#### WHAT IS EXPECTED:
Two lines in the data below mark the range: the one with "(∀ c, 0 <= c < 128 → isspace" and the one with "negb (c =? 247)).". Return both, along with every line between them, exactly.

#### Stored data:
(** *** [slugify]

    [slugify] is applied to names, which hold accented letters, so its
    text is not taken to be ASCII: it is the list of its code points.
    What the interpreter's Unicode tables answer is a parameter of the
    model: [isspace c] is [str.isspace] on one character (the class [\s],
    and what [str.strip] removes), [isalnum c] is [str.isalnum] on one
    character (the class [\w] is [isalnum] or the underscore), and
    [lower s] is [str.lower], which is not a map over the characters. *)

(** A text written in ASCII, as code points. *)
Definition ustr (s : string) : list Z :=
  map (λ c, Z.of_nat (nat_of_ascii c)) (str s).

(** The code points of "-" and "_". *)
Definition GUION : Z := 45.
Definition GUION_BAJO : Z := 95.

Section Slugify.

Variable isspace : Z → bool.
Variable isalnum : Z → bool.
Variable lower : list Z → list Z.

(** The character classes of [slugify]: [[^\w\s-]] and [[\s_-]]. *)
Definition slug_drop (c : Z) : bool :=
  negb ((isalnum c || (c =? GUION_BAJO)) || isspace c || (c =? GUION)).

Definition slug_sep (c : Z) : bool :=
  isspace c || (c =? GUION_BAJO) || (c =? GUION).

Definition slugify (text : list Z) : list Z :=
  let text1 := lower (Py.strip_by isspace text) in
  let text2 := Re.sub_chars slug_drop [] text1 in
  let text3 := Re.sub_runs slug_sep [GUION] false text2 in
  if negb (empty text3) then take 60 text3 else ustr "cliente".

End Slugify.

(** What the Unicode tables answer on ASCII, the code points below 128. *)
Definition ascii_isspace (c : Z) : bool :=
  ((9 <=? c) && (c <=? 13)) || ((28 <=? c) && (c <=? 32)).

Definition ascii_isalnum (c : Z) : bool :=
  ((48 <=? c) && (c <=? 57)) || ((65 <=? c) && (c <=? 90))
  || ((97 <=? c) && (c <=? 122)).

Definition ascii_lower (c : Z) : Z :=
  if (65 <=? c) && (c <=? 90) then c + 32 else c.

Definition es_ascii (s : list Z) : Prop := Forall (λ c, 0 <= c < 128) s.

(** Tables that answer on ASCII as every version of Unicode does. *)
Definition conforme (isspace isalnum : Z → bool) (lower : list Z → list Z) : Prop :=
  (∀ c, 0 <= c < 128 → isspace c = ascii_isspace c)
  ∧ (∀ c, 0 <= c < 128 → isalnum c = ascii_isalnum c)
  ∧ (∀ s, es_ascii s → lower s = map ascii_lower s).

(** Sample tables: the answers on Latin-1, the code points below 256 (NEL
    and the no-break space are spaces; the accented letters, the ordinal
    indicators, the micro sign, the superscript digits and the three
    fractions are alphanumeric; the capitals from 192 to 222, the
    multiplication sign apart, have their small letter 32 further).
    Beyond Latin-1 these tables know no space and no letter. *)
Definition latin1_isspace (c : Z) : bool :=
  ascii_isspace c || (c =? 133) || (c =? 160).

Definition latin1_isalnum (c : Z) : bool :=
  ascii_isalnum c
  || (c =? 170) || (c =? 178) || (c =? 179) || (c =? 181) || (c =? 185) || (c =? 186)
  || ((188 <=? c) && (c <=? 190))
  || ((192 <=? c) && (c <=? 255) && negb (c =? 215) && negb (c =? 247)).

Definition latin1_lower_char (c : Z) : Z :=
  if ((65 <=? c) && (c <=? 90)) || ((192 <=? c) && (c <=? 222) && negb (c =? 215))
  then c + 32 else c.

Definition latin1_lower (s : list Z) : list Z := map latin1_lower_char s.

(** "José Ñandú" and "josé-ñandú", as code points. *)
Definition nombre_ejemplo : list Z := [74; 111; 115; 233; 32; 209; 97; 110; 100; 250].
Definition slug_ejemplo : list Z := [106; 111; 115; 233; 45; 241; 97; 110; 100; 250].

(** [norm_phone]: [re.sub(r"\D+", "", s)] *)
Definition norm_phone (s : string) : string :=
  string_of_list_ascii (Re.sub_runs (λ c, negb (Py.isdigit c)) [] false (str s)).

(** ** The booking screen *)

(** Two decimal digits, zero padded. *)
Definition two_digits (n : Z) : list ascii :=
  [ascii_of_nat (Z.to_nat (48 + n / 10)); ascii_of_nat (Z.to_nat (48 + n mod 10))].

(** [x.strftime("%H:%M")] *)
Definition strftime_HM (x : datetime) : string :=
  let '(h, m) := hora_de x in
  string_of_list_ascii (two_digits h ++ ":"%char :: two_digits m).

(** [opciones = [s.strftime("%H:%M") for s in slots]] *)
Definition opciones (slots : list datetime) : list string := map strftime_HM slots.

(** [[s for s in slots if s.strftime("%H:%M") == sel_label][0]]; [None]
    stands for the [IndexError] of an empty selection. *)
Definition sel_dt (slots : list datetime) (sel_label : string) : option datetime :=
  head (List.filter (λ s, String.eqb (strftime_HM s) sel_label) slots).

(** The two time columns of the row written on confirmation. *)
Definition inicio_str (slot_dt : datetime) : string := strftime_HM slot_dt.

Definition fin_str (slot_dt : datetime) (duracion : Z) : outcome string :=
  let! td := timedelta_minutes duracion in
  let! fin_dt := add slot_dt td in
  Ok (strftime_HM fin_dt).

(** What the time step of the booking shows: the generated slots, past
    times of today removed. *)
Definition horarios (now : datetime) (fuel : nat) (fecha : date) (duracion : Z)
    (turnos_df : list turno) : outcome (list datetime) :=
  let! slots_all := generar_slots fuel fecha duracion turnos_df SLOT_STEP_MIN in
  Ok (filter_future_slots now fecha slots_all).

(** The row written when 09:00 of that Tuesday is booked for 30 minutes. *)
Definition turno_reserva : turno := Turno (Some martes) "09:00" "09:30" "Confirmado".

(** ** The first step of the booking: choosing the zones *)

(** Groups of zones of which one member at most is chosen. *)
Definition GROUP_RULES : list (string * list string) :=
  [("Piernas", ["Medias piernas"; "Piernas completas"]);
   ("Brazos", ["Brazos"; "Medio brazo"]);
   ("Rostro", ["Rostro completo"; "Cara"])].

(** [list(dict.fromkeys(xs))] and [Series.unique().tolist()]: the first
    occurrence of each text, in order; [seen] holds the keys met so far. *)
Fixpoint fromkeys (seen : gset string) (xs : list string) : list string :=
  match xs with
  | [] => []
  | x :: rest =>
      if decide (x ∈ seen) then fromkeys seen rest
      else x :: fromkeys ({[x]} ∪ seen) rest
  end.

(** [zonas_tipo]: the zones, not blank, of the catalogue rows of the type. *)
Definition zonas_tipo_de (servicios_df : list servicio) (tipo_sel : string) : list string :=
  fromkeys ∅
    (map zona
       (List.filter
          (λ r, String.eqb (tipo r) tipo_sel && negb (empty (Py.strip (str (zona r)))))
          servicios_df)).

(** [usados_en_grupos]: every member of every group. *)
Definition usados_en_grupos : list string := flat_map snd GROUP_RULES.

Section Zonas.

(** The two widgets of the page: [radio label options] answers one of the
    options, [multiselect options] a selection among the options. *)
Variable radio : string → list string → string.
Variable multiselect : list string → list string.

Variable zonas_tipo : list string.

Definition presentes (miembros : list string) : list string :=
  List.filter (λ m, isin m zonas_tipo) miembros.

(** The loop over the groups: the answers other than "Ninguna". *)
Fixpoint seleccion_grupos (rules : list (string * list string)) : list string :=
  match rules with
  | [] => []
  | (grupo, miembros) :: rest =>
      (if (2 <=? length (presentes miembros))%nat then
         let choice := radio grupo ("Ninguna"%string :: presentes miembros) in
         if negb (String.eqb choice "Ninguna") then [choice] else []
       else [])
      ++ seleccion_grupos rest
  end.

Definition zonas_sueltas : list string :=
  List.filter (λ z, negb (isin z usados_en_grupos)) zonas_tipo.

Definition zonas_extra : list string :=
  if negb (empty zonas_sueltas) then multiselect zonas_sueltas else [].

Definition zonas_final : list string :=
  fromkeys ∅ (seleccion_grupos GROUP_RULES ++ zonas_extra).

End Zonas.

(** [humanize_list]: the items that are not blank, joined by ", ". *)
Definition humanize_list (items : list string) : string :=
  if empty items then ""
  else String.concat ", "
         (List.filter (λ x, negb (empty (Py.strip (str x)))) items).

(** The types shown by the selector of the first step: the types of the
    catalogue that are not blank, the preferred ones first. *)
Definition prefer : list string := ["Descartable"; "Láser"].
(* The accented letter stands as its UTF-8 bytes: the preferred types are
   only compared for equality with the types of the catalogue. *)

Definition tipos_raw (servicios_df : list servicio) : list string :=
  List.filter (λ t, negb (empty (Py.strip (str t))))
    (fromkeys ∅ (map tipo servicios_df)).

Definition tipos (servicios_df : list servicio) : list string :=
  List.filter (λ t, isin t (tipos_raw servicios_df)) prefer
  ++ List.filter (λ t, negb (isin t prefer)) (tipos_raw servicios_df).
---
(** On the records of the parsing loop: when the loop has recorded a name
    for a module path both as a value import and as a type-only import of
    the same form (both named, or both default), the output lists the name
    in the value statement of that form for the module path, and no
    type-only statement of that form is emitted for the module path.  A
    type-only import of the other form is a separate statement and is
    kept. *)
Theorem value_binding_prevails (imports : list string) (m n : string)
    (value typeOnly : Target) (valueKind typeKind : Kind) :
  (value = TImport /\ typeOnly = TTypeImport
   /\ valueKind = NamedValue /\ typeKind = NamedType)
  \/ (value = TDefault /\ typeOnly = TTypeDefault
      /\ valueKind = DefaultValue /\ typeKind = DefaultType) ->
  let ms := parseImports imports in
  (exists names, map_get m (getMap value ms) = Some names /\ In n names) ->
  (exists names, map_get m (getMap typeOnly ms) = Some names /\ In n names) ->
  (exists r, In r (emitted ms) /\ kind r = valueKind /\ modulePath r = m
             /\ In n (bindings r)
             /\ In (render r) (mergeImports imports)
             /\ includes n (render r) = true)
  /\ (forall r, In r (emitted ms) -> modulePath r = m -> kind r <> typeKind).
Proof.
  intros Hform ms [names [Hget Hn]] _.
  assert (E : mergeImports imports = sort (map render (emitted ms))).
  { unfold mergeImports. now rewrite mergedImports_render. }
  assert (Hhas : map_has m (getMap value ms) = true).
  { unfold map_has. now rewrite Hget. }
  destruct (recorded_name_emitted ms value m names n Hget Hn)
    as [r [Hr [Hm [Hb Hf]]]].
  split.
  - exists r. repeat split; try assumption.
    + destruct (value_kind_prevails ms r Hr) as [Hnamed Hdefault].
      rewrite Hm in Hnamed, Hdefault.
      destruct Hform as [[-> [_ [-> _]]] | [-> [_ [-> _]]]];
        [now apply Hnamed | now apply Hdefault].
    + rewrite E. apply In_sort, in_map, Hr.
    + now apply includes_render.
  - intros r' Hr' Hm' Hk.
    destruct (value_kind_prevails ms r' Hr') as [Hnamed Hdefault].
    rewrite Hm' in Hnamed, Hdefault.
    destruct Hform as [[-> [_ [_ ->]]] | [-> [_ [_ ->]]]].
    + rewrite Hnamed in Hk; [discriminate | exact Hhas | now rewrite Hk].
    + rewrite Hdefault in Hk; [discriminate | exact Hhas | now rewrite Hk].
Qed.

#### THE COMPLETED TASK:
  (∀ c, 0 <= c < 128 → isspace c = ascii_isspace c)
  ∧ (∀ c, 0 <= c < 128 → isalnum c = ascii_isalnum c)
  ∧ (∀ s, es_ascii s → lower s = map ascii_lower s).

(** Sample tables: the answers on Latin-1, the code points below 256 (NEL
    and the no-break space are spaces; the accented letters, the ordinal
    indicators, the micro sign, the superscript digits and the three
    fractions are alphanumeric; the capitals from 192 to 222, the
    multiplication sign apart, have their small letter 32 further).
    Beyond Latin-1 these tables know no space and no letter. *)
Definition latin1_isspace (c : Z) : bool :=
  ascii_isspace c || (c =? 133) || (c =? 160).

Definition latin1_isalnum (c : Z) : bool :=
  ascii_isalnum c
  || (c =? 170) || (c =? 178) || (c =? 179) || (c =? 181) || (c =? 185) || (c =? 186)
  || ((188 <=? c) && (c <=? 190))
  || ((192 <=? c) && (c <=? 255) && negb (c =? 215) && negb (c =? 247)).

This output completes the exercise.